* **Task item**
The required output is a copy of each line in the material below that includes "forall".

═══

(** The elements after erasing: the head, or the one before, points past the element. *)
Lemma erase_nodes d k U x l1 key v l2 c ys y ey :
  wf d -> opened d k U x (l1 ++ (key, v) :: l2) c ys -> ys !! length l1 = Some y -> nodes d !! y = Some ey ->
  exists e d', nodes d !! x = Some e /\ erase x (Some y) d = Ret (next_ ey, d')
    /\ nodes d' !! x = Some (set_size (size_ e - 1) (match l1 with [] => set_value (child_ (next_ ey)) e | _ => e end))
    /\ (forall z, z <> x -> last (take (length l1) ys) <> Some z -> nodes d' !! z = nodes d !! z)
    /\ (forall t et, last (take (length l1) ys) = Some t -> nodes d !! t = Some et -> nodes d' !! t = Some (set_next (next_ ey) et))
    /\ fresh d' = fresh d /\ elements_ d' = elements_ d /\ capacity d' = capacity d.
Proof.
  intros Hwf Ho Hy Hey. pose proof Ho as (e & He & Hdoc & HxU & Hty & Hsz & Hval & Hc).
  pose proof (chain_props _ _ _ _ _ _ Hc) as (_ & Hnd & Hys). exists e.
  unfold erase. rewrite (deref_ret x d e He). cbn [mbind outcome_bind]. unfold child. rewrite Hval. cbn [mbind outcome_bind].
  destruct l1 as [|kv1 l1].
  - destruct ys as [|y0 ys]; [done|]. cbn in Hy. injection Hy as ->. cbn [chain app] in Hc.
    destruct Hc as (e0 & _ & _ & -> & _). rewrite bool_decide_true by done.
    rewrite (deref_ret y d ey Hey). cbn [mbind outcome_bind]. rewrite (update_ret x _ d e He). cbn [mbind outcome_bind].
    set (d1 := set_nodes _ d). rewrite (update_ret x _ d1 (set_value (child_ (next_ ey)) e)) by (cbn; by rewrite lookup_insert_eq).
    eexists. split; [done|]. split; [reflexivity|]. cbn [nodes set_nodes d1]. split; [by rewrite lookup_insert_eq|].
    split; [|done]. intros z Hz _. by rewrite !lookup_insert_ne.
  - assert (c <> Some y) as Hne.
    { destruct ys as [|y0 ys]; [done|]. destruct kv1. cbn [chain app] in Hc. destruct Hc as (e0 & _ & _ & -> & _). intros [= ->].
      cbn in Hy. apply list_elem_of_lookup_2 in Hy. by apply NoDup_cons in Hnd as []. }
    rewrite bool_decide_false by done.
    destruct (opened_length d k U x _ c ys Hwf Ho) as [_ Hfuel].
    destruct (erase_loop_spec d x k (kv1 :: l1) key v l2 ys c U y (fresh d) Hc Hy ltac:(done) Hfuel) as (t & et & Hlast & Het & ->).
    assert (t ∈ U) as HtU.
    { apply Hys. apply last_Some_elem_of in Hlast. rewrite <- (take_drop (length (kv1 :: l1)) ys), elem_of_app. by left. }
    assert (t <> x) as Htx by set_solver.
    rewrite (deref_ret y d ey Hey). cbn [mbind outcome_bind]. rewrite (update_ret t _ d et Het). cbn [mbind outcome_bind].
    set (d1 := set_nodes _ d). assert (nodes d1 !! x = Some e) as He1 by (cbn; by rewrite lookup_insert_ne).
    rewrite (deref_ret x d1 e He1). cbn [mbind outcome_bind]. rewrite (update_ret x _ d1 e He1). cbn [mbind outcome_bind].
    eexists. split; [done|]. split; [reflexivity|]. cbn [nodes set_nodes d1]. split; [by rewrite lookup_insert_eq|].
    split; [intros z Hz Hn; rewrite !lookup_insert_ne; [done | congruence..]|].
    split; [|done]. intros t' et' Ht' Het'. rewrite Hlast in Ht'. injection Ht' as <-.
    rewrite lookup_insert_ne, lookup_insert_eq by done. congruence.
Qed.

Lemma erase_spec d k U x l1 key v l2 c ys y :
  wf d -> opened d k U x (l1 ++ (key, v) :: l2) c ys -> ys !! length l1 = Some y ->
  exists r d' U', erase x (Some y) d = Ret (r, d') /\ repr d' (JCont k (l1 ++ l2)) U' x /\ evolves d d' x U U' 0.
Proof.
  intros Hwf Ho Hy. pose proof Ho as (e0 & He0 & Hdoc & HxU & Hty & Hsz & Hval & Hc).
  pose proof (chain_props _ _ _ _ _ _ Hc) as (_ & _ & Hys).
  assert (y ∈ U) as HyU by (by apply Hys, (list_elem_of_lookup_2 _ (length l1))).
  destruct (repr_allocated d (JCont k (l1 ++ (key, v) :: l2)) U x y) as [ey Hey]; [apply repr_opened; by exists c, ys | done|].
  destruct (erase_nodes d k U x l1 key v l2 c ys y ey Hwf Ho Hy Hey) as (e & d' & He & Hrun & Hx' & Hother & Hlast & Hf & Hel & Hcap).
  rewrite He in He0. injection He0 as <-.
  destruct (chain_remove d d' k l1 key v l2 ys c U y ey Hc Hy Hey) as (U' & Hc' & HU').
  { intros z Hz Hn. apply Hother; [set_solver | done]. }
  { exact Hlast. }
  exists (next_ ey), d', U'. split; [done|]. split.
  - apply repr_opened. eexists (match l1 with [] => next_ ey | _ => c end), _, _. split; [exact Hx'|].
    assert (x ∉ U') as HxU' by (intros Hin; by apply HxU, HU').
    assert (size_ e - 1 = length (l1 ++ l2)) as Hs by (rewrite Hsz, !length_app; cbn; lia).
    destruct l1; (split; [exact Hdoc|]); (split; [exact HxU'|]); (split; [exact Hty|]); (split; [exact Hs|]);
      (split; [first [exact Hval | reflexivity] | exact Hc']).
  - split; try done; try lia.
    + intros z ez Hz. rewrite Hf. destruct (decide (z = x)) as [-> | Hzx]; [by apply (Hwf x e)|].
      destruct (decide (last (take (length l1) ys) = Some z)) as [Hl | Hl].
      * apply (opened_below_fresh d k U x _ c ys z Hwf Ho), Hys. apply last_Some_elem_of in Hl.
        rewrite <- (take_drop (length l1) ys), elem_of_app. by left.
      * rewrite Hother in Hz by done. by apply (Hwf z ez).
    + rewrite Hel. lia.
    + intros z _ Hzx HzU. apply Hother; [done|]. intros Hl%last_Some_elem_of. apply HzU, Hys.
      rewrite <- (take_drop (length l1) ys), elem_of_app. by left.
    + intros z Hz. left. by apply HU'.
    + intros e1 He1. rewrite He in He1. injection He1 as <-. eexists. split; [exact Hx'|]. by destruct l1.
Qed.

(** Erasing as an action: the element with a key, the one at an index. *)
Fixpoint without_key (k : str) (l : list (str * json)) : list (str * json) :=
  match l with
  | [] => []
  | (k', v) :: l => if decide (k' = k) then l else (k', v) :: without_key k l
  end.
Definition erase_key_value (k : str) : action := fun v =>
  match v with JCont Obj l => (0, Some (JCont Obj (without_key k l))) | _ => (0, None) end.
Definition erase_index_value (i : nat) : action := fun v =>
  match v with JCont Arr l => (0, Some (JCont Arr (delete i l))) | _ => (0, None) end.

Lemma without_key_cases k l :
  (exists l1 v l2, l = l1 ++ (k, v) :: l2 /\ (k ∉ l1.*1) /\ without_key k l = l1 ++ l2) \/ ((k ∉ l.*1) /\ without_key k l = l).
Proof.
  induction l as [|[k' v'] l IH]; cbn [without_key].
  - right. split; [by intros ?%elem_of_nil | done].
  - case_decide as Hk.
    + subst k'. left. exists [], v', l. split; [done|]. split; [by intros ?%elem_of_nil | done].
    + rewrite !fmap_cons, !not_elem_of_cons. destruct IH as [(l1 & v & l2 & -> & Hn & ->) | [Hn ->]]; [left | by right].
      exists ((k', v') :: l1), v, l2. split; [done|]. split; [by rewrite fmap_cons, not_elem_of_cons | done].
Qed.

(** The element of a value that is not a container of the kind has another type than it. *)
Lemma not_kind_type d k v U x e :
  repr d v U x -> nodes d !! x = Some e -> (forall l, v <> JCont k l) -> is_type [type_of k] e = false.
Proof.
  intros Hr He Hk. apply not_true_iff_false. rewrite is_type_spec, list_elem_of_singleton.
  destruct v as [s | k' l']; destruct Hr as (e' & He' & _ & _ & Hv); rewrite He in He'; injection He' as <-;
    destruct Hv as (-> & _).
  - by destruct s, k.
  - destruct k, k'; try done; by destruct (Hk l').
Qed.

Lemma implements_erase_key k :
  implements (fun x d => '(_, d) ← erase_key x k d; Ret d) (erase_key_value k).
Proof.
  intros d x U v Hwf Hr _. destruct (repr_self _ _ _ _ Hr) as (e & He & _). unfold erase_key, find_key.
  rewrite (deref_ret x d e He). cbn [mbind outcome_bind].
  destruct (match v with JCont Obj l => Some l | _ => None end) as [l|] eqn:Ev.
  - destruct v as [|[] l0]; try done. injection Ev as ->. cbn [erase_key_value fst snd].
    apply repr_opened in Hr as (c & ys & Ho). pose proof Ho as (e0 & He0 & _ & _ & Hty & _ & Hval & Hc).
    rewrite He in He0. injection He0 as <-.
    assert (is_type [OBJECT] e = true) as -> by (apply is_type_spec; rewrite Hty; left). cbn [negb].
    unfold child. rewrite Hval. cbn [mbind outcome_bind].
    destruct (opened_length d Obj U x l c ys Hwf Ho) as [_ Hfuel].
    destruct (without_key_cases k l) as [(l1 & w & l2 & -> & Hn & ->) | [Hn ->]].
    + destruct (key_loop_found d k l1 w l2 ys c U None (fresh d) Hc Hn Hfuel) as (y & tl & -> & Hy). cbn [mbind outcome_bind].
      destruct (erase_spec d Obj U x l1 k w l2 c ys y Hwf Ho Hy) as (r & d' & U' & -> & Hr' & Hev). cbn [mbind outcome_bind].
      by exists d', U'.
    + rewrite (key_loop_missing d k l ys c U None (fresh d) Hc Hn Hfuel). cbn [mbind outcome_bind erase].
      exists d, U. split; [done|]. split; [apply repr_opened; by exists c, ys | by apply evolves_refl].
  - assert (is_type [OBJECT] e = false) as ->.
    { apply (not_kind_type d Obj v U x); [done..|]. by intros l ->. }
    destruct v as [|[] ?]; done.
Qed.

═══

* **Solution below**
    /\ (forall z, z <> x -> last (take (length l1) ys) <> Some z -> nodes d' !! z = nodes d !! z)
    /\ (forall t et, last (take (length l1) ys) = Some t -> nodes d !! t = Some et -> nodes d' !! t = Some (set_next (next_ ey) et))
  repr d v U x -> nodes d !! x = Some e -> (forall l, v <> JCont k l) -> is_type [type_of k] e = false.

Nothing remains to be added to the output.